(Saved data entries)
(** X13. [purgeTask] erases records of the trash and does nothing else:
    whether it returns or throws, every record it leaves is as it was, every
    record it removes was a deleted one, and the id counter and both history
    stacks are untouched -- so the history may still name a purged task.
    When it returns, the task is not in the store; on a live task it throws
    and leaves the manager as it was. *)
Theorem purge_erases_trash_only fuel i m r m' :
  purgeTask fuel i m = Some (r, m') →
  (∀ j, db m' !! j = db m !! j ∨
        (db m' !! j = None ∧ ∃ t, db m !! j = Some t ∧ deleted t = true)) ∧
  nextId m' = nextId m ∧ undoStack m' = undoStack m ∧
  redoStack m' = redoStack m ∧
  (r = Ok tt → db m' !! i = None) ∧
  (∀ t, db m !! i = Some t → deleted t = false →
        r = Throw (NotInTrash i) ∧ m' = m).
Proof.
  intros H. pose proof (purgeTask_erases _ _ _ _ _ H) as (He & Hn & Hu & Hr).
  pose proof (purgeTask_outcome _ _ _ _ _ H) as [Hgone Hlive].
  auto 10.
Qed.

Lemma purge_erases_trash_only_witness :
  let m := Scenario.after (deleteTask Scenario.fuel Scenario.now 2 true true)
             Scenario.three in
  let m' := Scenario.after (purgeTask Scenario.fuel 2) m in
  purgeTask Scenario.fuel 2 m = Some (Ok tt, m') ∧
  db m' !! 2 = None ∧ db m' !! 3 = None ∧ db m' !! 1 = db m !! 1.
Proof.
  intros m m'.
  assert (Hrun : purgeTask Scenario.fuel 2 m = Some (Ok tt, m'))
    by (vm_compute; reflexivity).
  split; [exact Hrun|].
  destruct (purge_erases_trash_only _ _ _ _ _ Hrun) as (_ & _ & _ & _ & Hgone & _).
  split; [exact (Hgone eq_refl)|]. split; vm_compute; reflexivity.
Defined.

(** ** Listing the store *)

Lemma elem_of_getAll d t : t ∈ getAll d ↔ ∃ j, d !! j = Some t.
Proof.
  unfold getAll. rewrite merge_sort_Permutation, list_elem_of_fmap. split.
  - intros ([j t'] & -> & H). apply elem_of_map_to_list in H. eauto.
  - intros [j H]. exists (j, t). split; [reflexivity|].
    now apply elem_of_map_to_list.
Qed.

**Task to carry out:** Copy exactly the lines that run from the first line of the data to the line containing "stacks are untouched", please, with both ends included and nothing else.

**Result of this exercise:**
(** X13. [purgeTask] erases records of the trash and does nothing else:
    whether it returns or throws, every record it leaves is as it was, every
    record it removes was a deleted one, and the id counter and both history
    stacks are untouched -- so the history may still name a purged task.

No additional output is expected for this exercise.